Patrick Hansen, a leading commentator on crypto regulation, recently highlighted this development on Twitter, noting the significant implications for the crypto industry.
MEV monitoring
According to a social media post by Patrick Hansen, a well-known commentator on crypto regulations, the ESMA draft explicitly states:
“…the well-known Maximum Extractable Value (MEV) at which a miner/validator can take advantage of its ability to randomly reorder transactions to prepare a specific transaction(s) and thereby make a profit” clearly indicates its existence. of market abuse.”
Hansen emphasized that almost all regulated crypto companies in the EU, including exchanges and brokers, should detect and report cases of MEV through comprehensive ‘suspicious transaction or order reports’ (STORs), with the ESMA STOR template alone spanning six pages.
The proposed standards require detailed reporting procedures for MEV detection, raising major concerns about the manageability of reporting each individual case. Hansen questioned the feasibility of such extensive reporting requirements given the complexity and frequency of MEV occurrences in the crypto market.

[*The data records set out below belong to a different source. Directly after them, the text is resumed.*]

(** [PrimaryKeyRelatedField(queryset=..., allow_null=..., required=...)]:
    [find v] is [queryset.get(pk=v)], giving the key of the row found,
    [None] when the value cannot be a key, [Some None] when no row has
    it.  An empty string counts as null. *)
Definition PrimaryKeyRelatedField {K} (find : json → option (option K))
    (required allow_null : bool) (partial : bool) (data : option json)
  : field_result (option K) :=
  match data with
  | None => if required && negb partial then Invalid "required" else Skip
  | Some JNull | Some (JStr EmptyString) =>
      if allow_null then Valid None else Invalid "null"
  | Some (JBool _) => Invalid "incorrect_type"
  | Some v =>
      match find v with
      | None => Invalid "incorrect_type"
      | Some None => Invalid "does_not_exist"
      | Some (Some k) => Valid (Some k)
      end
  end.

(** A value of a serialized record. *)
Inductive repr :=
  | RNull
  | RInt (n : Z)
  | RUuid (u : UUID)
  | RStr (s : string)
  | RDateTime (t : datetime).

(** A serialized record: field names and values, in the order of
    [Meta.fields]. *)
Abbreviation record := (list (string * repr)).

Definition keys (r : record) : list string := r.*1.

(** The changes of one collection, as a pull returns them. *)
Record Changes := mkChanges {
  created : list record;
  updated : list record;
  deleted : list Z
}.

(** The changes of one collection, as a push carries them:
    [changes.get(key, [])] of an absent key is the empty list. *)
Record ChangeSet := mkChangeSet {
  cs_created : list payload;
  cs_updated : list payload;
  cs_deleted : list json
}.

(** [{'changes': {...}, 'timestamp': ...}]. *)
Record PullResponse := mkPull {
  changes : list (string * Changes);
  timestamp : Z
}.

(** ** Querysets *)

(** [ordering = ['created_at']]: rows come out of a queryset by increasing
    [created_at].  Rows with the same [created_at] keep the order of the
    table scan. *)
Section order_by.
Context {A : Type} (key : A → Z).

Fixpoint insert_by (x : A) (l : list A) : list A :=
  match l with
  | [] => [x]
  | y :: l' => if key x <? key y then x :: l else y :: insert_by x l'
  end.

Fixpoint order_by (l : list A) : list A :=
  match l with
  | [] => []
  | x :: l' => insert_by x (order_by l')
  end.
End order_by.

(** The three timestamp columns every model of the repository declares:
    [created_at] ([auto_now_add]), [updated_at] ([auto_now]) and the
    nullable [deleted_at] of the soft deletes. *)
Record Stamps := mkStamps {
  created_at : datetime;
  updated_at : datetime;
  deleted_at : option datetime
}.

(** The three queries of a pull, for the cursor [last_pulled_at]:
    [created_at__gt=..., deleted_at__isnull=True], then
    [updated_at__gt=..., created_at__lte=..., deleted_at__isnull=True], then
    [deleted_at__gt=...] (which a null [deleted_at] does not pass). *)
Definition is_created (last_pulled_at : datetime) (s : Stamps) : bool :=
  (last_pulled_at <? created_at s) && bool_decide (deleted_at s = None).

Definition is_updated (last_pulled_at : datetime) (s : Stamps) : bool :=
  (last_pulled_at <? updated_at s) && (created_at s <=? last_pulled_at)
  && bool_decide (deleted_at s = None).

Definition is_deleted (last_pulled_at : datetime) (s : Stamps) : bool :=
  match deleted_at s with
  | Some t => last_pulled_at <? t
  | None => false
  end.

(** [queryset.filter(...)] on a table, with [Meta.ordering]: the rows that
    pass, with their keys. *)
Definition filter_table {R} (stamps : R → Stamps) (p : Stamps → bool)
    (table : gmap Z R) : list (Z * R) :=
  order_by (λ x, created_at (stamps x.2))
    (filter (λ x, p (stamps x.2) = true) (map_to_list table)).

(** The three lists a view builds for one collection: the serialized rows
    of the first two queries and the keys ([values_list('id', flat=True)])
    of the third. *)
Definition changes_of {R} (stamps : R → Stamps) (serialize : Z * R → record)
    (last_pulled_at : datetime) (table : gmap Z R) : Changes :=
  mkChanges
    (serialize <$> filter_table stamps (is_created last_pulled_at) table)
    (serialize <$> filter_table stamps (is_updated last_pulled_at) table)
    ((filter_table stamps (is_deleted last_pulled_at) table).*1).

(** The messages appended to [errors], by the f-string that builds them;
    the arguments are the values interpolated. *)
Inductive ApplyError :=
  | CreationFailed (model : string) (id : json) (errors : field_errors)
  | FailedToSet (field owner : string) (id : json) (e : exn)
  | UnexpectedError (owner : string) (id : json) (e : exn)
  | UpdateFailed (model : string) (id : json) (errors : field_errors)
  | NotExist (model : string) (id : json)
  | UnexpectedUpdating (model : string) (id : json) (e : exn)
  | UnexpectedDeleting (model : string) (id : json) (e : exn).

(** The two responses of a push. *)
Inductive Response :=
  | HTTP_200_OK
  | HTTP_400_BAD_REQUEST (errors : list ApplyError).

(** [datetime.fromtimestamp(int(s) / 1000, tz=utc)]: the milliseconds are
    taken as exact (the float division is not modelled); a text that is not
    an integer and a time outside the range of [datetime] raise. *)
Definition parse_last_pulled_at {DB} (s : string) : M DB datetime :=
  match Py.int s with
  | None => raise (ValueError "int")
  | Some ms =>
      let t := ms * 1000 in
      if (datetime_min <=? t) && (t <=? datetime_max) then mret t
      else raise (ValueError "fromtimestamp")
  end.

(** The cursor of a pull: [last_pulled_at_str] is the query parameter,
    [None] when absent; an absent or empty one gives the earliest time. *)
Definition cursor_of {DB} (last_pulled_at_str : option string)
  : M DB datetime :=
  match last_pulled_at_str with
  | None | Some EmptyString => mret datetime_min
  | Some s => parse_last_pulled_at s
  end.

(** * [watermelon_app]: projects and tasks *)
Module App.

(** ** [models.py] *)

(** The two model classes.  The views pass them around as values
    ([_apply_deleted(ids, model)]), and so does the embedding. *)
Inductive Model := Project | Task.

#[global] Instance Model_eq_dec : EqDecision Model.
Proof. solve_decision. Defined.

Definition __name__ (model : Model) : string :=
  match model with Project => "Project" | Task => "Task" end.

(** The two models have the same shape: a [UUIDField] primary key [id], a
    [CharField] ([Project.name], [Task.title]), a nullable [ForeignKey] to
    the other model ([Project.lead_task], [Task.project]) and the three
    timestamps.  A table maps the primary key to the other columns:
    [char_value] is [name] or [title], [fk_id] is [lead_task_id] or
    [project_id]. *)
Record Row := mkRow {
  char_value : string;
  fk_id : option UUID;
  stamps : Stamps
}.

Definition char_field (model : Model) : string :=
  match model with Project => "name" | Task => "title" end.

Definition char_max_length (model : Model) : nat :=
  match model with Project => 100%nat | Task => 200%nat end.

Definition fk_field (model : Model) : string :=
  match model with Project => "lead_task" | Task => "project" end.

Definition fk_target (model : Model) : Model :=
  match model with Project => Task | Task => Project end.

Record DB := mkDB {
  projects : gmap UUID Row;
  tasks : gmap UUID Row
}.

(** [model.objects]: the table of a model. *)
Definition objects (model : Model) (d : DB) : gmap UUID Row :=
  match model with Project => projects d | Task => tasks d end.

Definition set_objects (model : Model) (t : gmap UUID Row) (d : DB) : DB :=
  match model with
  | Project => mkDB t (tasks d)
  | Task => mkDB (projects d) t
  end.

Furthermore, ESMA’s draft standards suggest a joined-up approach to enforcement, encouraging authorities both inside and outside the EU to work together in sanctioning market abuse. This means that actors involved in MEV could face investigations and enforcement actions not only from EU regulators, but also from international authorities.
Deadline for consultation
The consultation package, part of ESMA’s ongoing efforts to refine its implementation of MiCA, includes a wide range of technical standards aimed at increasing market integrity and protecting investors. The focus on MEV underlines the EU’s commitment to tackling advanced forms of market manipulation in the rapidly evolving crypto sector.

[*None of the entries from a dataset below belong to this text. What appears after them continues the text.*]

(** Rounding a positive mantissa with an exponent in range does not
    underflow to zero. *)
Lemma binary_round_aux_pos sx m e l B :
  0 < m -> Zdigits2 m + e <= B -> B + 1 <= 1024 -> -1074 <= e <= 971 ->
  exists p e', binary_round_aux prec emax sx m e l = S754_finite sx p e' /\
               Zdigits2 m + e <= Zpos (digits2_pos p) + e' <= B + 1 /\
               -1074 <= e' <= 971.
Proof.
  intros Hm HB HBu He.
  destruct (binary_round_aux_spec sx m e l ltac:(lia)) as (m2 & H).
  cbv zeta in H. destruct H as (Hm2 & ->).
  set (n1 := Z.max 0 (fexp (Zdigits2 m + e) - e)) in *.
  set (m1 := m / 2 ^ n1) in *.
  set (e1 := e + n1) in *.
  set (n2 := Z.max 0 (fexp (Zdigits2 m2 + e1) - e1)) in *.
  pose proof (proj2 (Zdigits2_pos_iff m ltac:(lia)) Hm) as Hdm.
  assert (Hn1 : 0 <= n1 < Zdigits2 m) by (subst n1; rewrite fexp_eq; lia).
  assert (Hd1 : Zdigits2 m1 = Zdigits2 m - n1).
  { subst m1. rewrite Zdigits2_div by lia. lia. }
  assert (Hm1 : 0 < m1).
  { apply Zdigits2_pos_iff; [|lia].
    apply Z.div_pos; [lia|apply Z.pow_pos_nonneg; lia]. }
  assert (Hd2 : Zdigits2 m1 <= Zdigits2 m2 <= Zdigits2 m1 + 1).
  { pose proof (Zdigits2_mono m1 m2 ltac:(lia)).
    pose proof (Zdigits2_mono m2 (m1 + 1) ltac:(lia)).
    pose proof (Zdigits2_succ m1 ltac:(lia)). lia. }
  assert (Hn2 : 0 <= n2 < Zdigits2 m2) by (subst n2 e1; rewrite fexp_eq; lia).
  assert (Hd3 : Zdigits2 (m2 / 2 ^ n2) = Zdigits2 m2 - n2).
  { rewrite Zdigits2_div by lia. lia. }
  assert (Hm3 : 0 < m2 / 2 ^ n2).
  { apply Zdigits2_pos_iff; [|lia].
    apply Z.div_pos; [lia|apply Z.pow_pos_nonneg; lia]. }
  unfold pack. destruct (m2 / 2 ^ n2) as [|p|p] eqn:E3; [lia| |lia].
  change (Zdigits2 (Z.pos p)) with (Z.pos (digits2_pos p)) in Hd3.
  assert (He3 : -1074 <= e1 + n2 <= 971).
  { subst n2 e1 n1. rewrite !fexp_eq in *. lia. }
  destruct (Z.leb_spec (e1 + n2) (emax - prec)) as [Hle|Hgt]; [|unfold emax, prec in *; lia].
  exists p, (e1 + n2). split; [reflexivity|]. split; [|lia].
  rewrite Hd3. subst e1. lia.
Qed.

Hansen emphasized the importance of stakeholder participation in the consultation process, noting that feedback from those directly involved in MEV and other crypto activities is crucial to developing effective and practical regulatory measures.
ESMA has set a deadline of June 25 for stakeholders to submit their feedback on the draft standards.
Once finalized, these standards are expected to play a crucial role in shaping the regulatory environment for crypto in the EU, and potentially set a precedent for other jurisdictions.